The Shadow World: Inside the Global Arms Trade
By Andrew Feinstein
Farrar, Straus and Giroux, 2011, 704 pp.
At the beginning of July, delegates from UN member states will meet in New York to negotiate an arms trade treaty (ATT). Andrew Feinstein’s book The Shadow World: Inside the Global Arms Trade illustrates both the need for the treaty and the difficulty of successfully negotiating it. This review evaluates the utility of the book as a primer for those taking on this significant task.
The book is a welcome addition to the literature, mainly because of its depth and its new evidence from previously known cases, as well as from new ones. The chapter on South Africa’s purchase of European armaments, a deal first announced in 1999, rings truest as Feinstein had a front-row seat as a member of South Africa’s Parliament from the African National Congress (ANC). To put the book together, Feinstein hired two very experienced researchers; the 104 pages of notes and references are the result.
In the main, however, those academics and policy professionals who follow the arms trade will find little in the way of new themes or types of negative effects from the arms trade in this book.
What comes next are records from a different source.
Lemma brightness_monotone (r1 g1 b1 r2 g2 b2 : Z) :
  r1 <= r2 -> g1 <= g2 -> b1 <= b2 ->
  (brightness rnd fuse1 fuse2 fuse3 r1 g1 b1
   <= brightness rnd fuse1 fuse2 fuse3 r2 g2 b2)%Q.
Proof.
  intros Hr Hg Hb. unfold brightness.
  pose proof (product_monotone fuse1 (299 # 1000) r1 r2 ltac:(discriminate) Hr).
  pose proof (product_monotone fuse2 (587 # 1000) g1 g2 ltac:(discriminate) Hg).
  pose proof (product_monotone fuse3 (114 # 1000) b1 b2 ltac:(discriminate) Hb).
  apply rnd_monotone. unfold Qdiv.
  apply Qmult_le_compat_r; [|discriminate].
  apply rnd_monotone. apply Qplus_le_compat; [|assumption].
  apply rnd_monotone. now apply Qplus_le_compat.
Qed.

Lemma product_of_zero fused (c : Q) :
  (0 <= c)%Q -> (product rnd fused (rnd c) (inject_Z 0) == 0)%Q.
Proof.
  intros Hc.
  assert (H : (rnd c * inject_Z 0 == 0)%Q) by (change (inject_Z 0) with 0%Q; ring).
  unfold product. destruct fused; [exact H|].
  apply Qle_antisym.
  - apply (rnd_below rnd rnd_monotone rnd_exact); [apply binary64_zero|].
    rewrite H. apply Qle_refl.
  - apply (rnd_above rnd rnd_monotone rnd_exact); [apply binary64_zero|].
    rewrite H. apply Qle_refl.
Qed.

Lemma rnd_of_zero (x : Q) : (x == 0)%Q -> (rnd x == 0)%Q.
Proof.
  intros H. apply Qle_antisym.
  - apply (rnd_below rnd rnd_monotone rnd_exact); [apply binary64_zero|].
    rewrite H. apply Qle_refl.
  - apply (rnd_above rnd rnd_monotone rnd_exact); [apply binary64_zero|].
    rewrite H. apply Qle_refl.
Qed.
Rather, its main value, in addition to new evidence and sources, is its comprehensiveness (531 pages of text). One reviewer described it as “possibly the most complete account that has ever been written.”
In a video promoting the book, Feinstein states that the book is about “corruption, massive wastage, and huge profits.” That is a good description; the book is more about corruption than the arms trade per se. Feinstein relies on Transparency International to provide him with the view that 40 percent of the corruption in the world is due to the global arms trade. His chapters on the United States include the titles “Legal Bribery” and “Illegal Bribery.” His excellent chapter titled “Making and Killing: Iraq and Afghanistan” is the comprehensive telling of how U.S. arms manufacturers and their agents made billions of dollars off these two wars. It is also the familiar story of the “revolving door,” in which defense company executives get appointments in the U.S. government, then leave for another stint in defense industry, go back to government, and so on.
Feinstein also revives the age-old debate about guns versus butter. For example, in the chapter on Iraq and Afghanistan, after pages of detail about the corruption, profiteering, arms dealing, and sheer cost of the wars, he gets to what seems to be his major problem with the arms trade: “What has been explicitly avoided in such discussions is the opportunity cost of such expenditure—what could have been bought or achieved if the money had been spent elsewhere.”
Feinstein is even angrier about the arms deal in which defense companies BAE and Saab sold South Africa fighter and trainer aircraft. The companies paid bribes to senior ANC party officials and others involved in reviewing the competitive bids. The deal was estimated to cost roughly $3 billion at the time it was announced in 1999, but may cost some $6 billion when the contract ends in 2018. “South Africa continues to pay for this deal in lives,” Feinstein writes. He cites a Harvard University study that concludes, in his words, that, over the five years following the deal, “365,000 South Africans died avoidable deaths because the state, in thrall to [President] Thabo Mbeki’s Aids [sic] denialism and fiscal discipline on everything but the purchase of unnecessary weapons, would not provide the antiretroviral medicine they needed to live.”
He goes on to say that money spent on these weapons could have been spent on jobs and housing. This is quite a stretch. The history of the guns versus butter debate is replete with similar charges that money was spent on defense at the expense of domestic programs, with little evidence that the two phenomena are causally connected.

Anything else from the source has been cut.